Native forest logging was banned in Victoria from January 1, 2024.

It also found that ForestWorks, an industry not-for-profit that supported 95 per cent of forestry Worker Support Program recipients, received $71 million to help with training and new skills for forestry workers and their families.

This dovetails with findings handed down in April by Victorian Auditor-General Andrew Greaves which said ForestWorks had failed to keep accurate records and had not shown some of its programs had worked, and that funding may have gone to ineligible workers. ForestWorks had issued hardship payments to 32 people who also received other government payments, which was in conflict with its own eligibility criteria.

According to the Australian Charities and Not-for-profits Commission, ForestWorks had a reported revenue of $23.67 million in February – 99.47 per cent of it from government funding. It also has strong ties to the Construction, Forestry and Maritime Employees Union, to which it paid $619,990 in 2025 for services, director fees and rent. Two of the six board members list their CFMEU qualifications in their biographies.

The allocation of public money should not be a secret business. When government money is spent, the public has the right to know where it has gone. A record of expenditure is essential. Yet, in this state, the obstacles to seeing a true picture of public spending are as consistent as they are troubling.

At best, misuse of public money and lack of transparency about how it is spent represent gross incompetence. In some of the most egregious examples we have seen in the building sector, it is best described as corruption, plain and simple.

These latest disclosures involving state government money and the forestry sector raise, again, issues over how millions of dollars of taxpayer funds are being spent. Specifically, how to measure that the $71 million to deliver skills and training to forestry workers is actually working – and from that how to measure how a large proportion of the $1.5 billion was being used.

Late on Monday evening, a state government spokeswoman did outline a list of initiatives funded under the forestry transition package that amounted to $1.51 billion, but without details of, or links to, the programs.
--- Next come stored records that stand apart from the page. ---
(** * ENS compute gateway: envelope protocol and lookup pipeline

    A shallow embedding of the gateway's JavaScript sources and of three
    of its contracts

      - src/gateway/utils/signer.js, which holds the two modules
        gateway/utils/signer.js (signData, signResult) and
        gateway/utils/envelope.js (canonicalizeJSON, computeDigest,
        createEnvelope, verifyEnvelope);
      - src/gateway/middleware/rateLimit.js (RateLimiter,
        rateLimitMiddleware) and src/gateway/middleware/validation.js
        (validateRequest and its helpers);
      - src/gateway/compute/index.js (executeCompute) and
        src/gateway/monitoring/metrics.js (the recording methods);
      - src/unnamed/part_000, the server module: the middleware stack and
        the handlers of POST /lookup and POST /compute;
      - src/contracts/Verifier.sol (verify), src/contracts/Billing.sol
        (payForCall, subscribe, hasAccess) and
        src/contracts/EnvelopeVerifier.sol (computeDigest);

    followed by the properties of the specification that are stated about
    them and by further properties of the code.

    Conventions of the embedding.
      - A JavaScript string is represented by the bytes of its UTF-8
        encoding (a Rocq [string]); [toUtf8Bytes] is then the identity on
        the underlying bytes.  Only well-formed strings are represented.
      - JavaScript numbers are represented by integers ([Z]); the gateway
        only inspects integers (cache_ttl, timestamps, lengths).  The
        text of a number is all its digits: this is what JavaScript
        writes for an integer that a double holds exactly, one of
        absolute value below 2^53 ([Js.exact_numbers]); a statement
        that depends on the text of a number that a request brings says
        so.
      - An object is an association list of its own properties, in
        insertion order; an own property that is absent reads as
        [VUndef].  The property names that are read with a fixed name
        (node, data, cursor, ...) are not inherited by any value.  Where
        an object serves as a map under a name that a request chooses
        ([computeFunctions], [byMethod]), the properties that it
        inherits from [Object.prototype] are looked up as well
        ([Js.inherited]).
      - The functions of the [ethers] library (keccak256, secp256k1
        signing, the ABI coder), [JSON.parse], the registered compute
        functions and the methods of [Object.prototype] are parameters of
        the development.
      - [Date.now()] is an input: every reading of the clock is given to
        the function that makes it. *)

From Stdlib Require Import ZArith NArith List Bool Ascii String Strings.Byte DecimalString Lia.
From stdpp Require Import base option list gmap strings sorting.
The initiatives included $200 million for timber harvesting transition support for sawmill businesses and workers, and $193 million for targeted timber industry and worker transition support services.

The use of taxpayer money to mitigate any hardships from the end of native logging is commendable; the lack of transparency is not. The Premier Jacinta Allan said on Tuesday that “the reporting … is being done in the usual way through agencies’ annual reports, and also the budget. These matters have been accounted for in the usual way through agency and department annual reports, and the budget. To say otherwise would be wrong.”

And yet, Premier, why is transparency in this state reduced to so little a meaning?

Victorians deserve proper transparency and probity over how their taxpayer dollars are spent. The murkiness enveloping full disclosure of where and how the $1.5 billion has been used, paradoxically, illustrates the lack of responsibility the government is showing to voters. It’s a simple equation: public money equals public records, available to public scrutiny.

Continued examples of the government thumbing its nose at transparency should concern all Victorians. It creates an environment where corruption can fester and public money can be wasted, ultimately leading to budgetary issues and higher taxes.

This is why The Age continues to return to these issues.

If the Allan government can’t see that this a problem, then it can’t see the wood for the trees.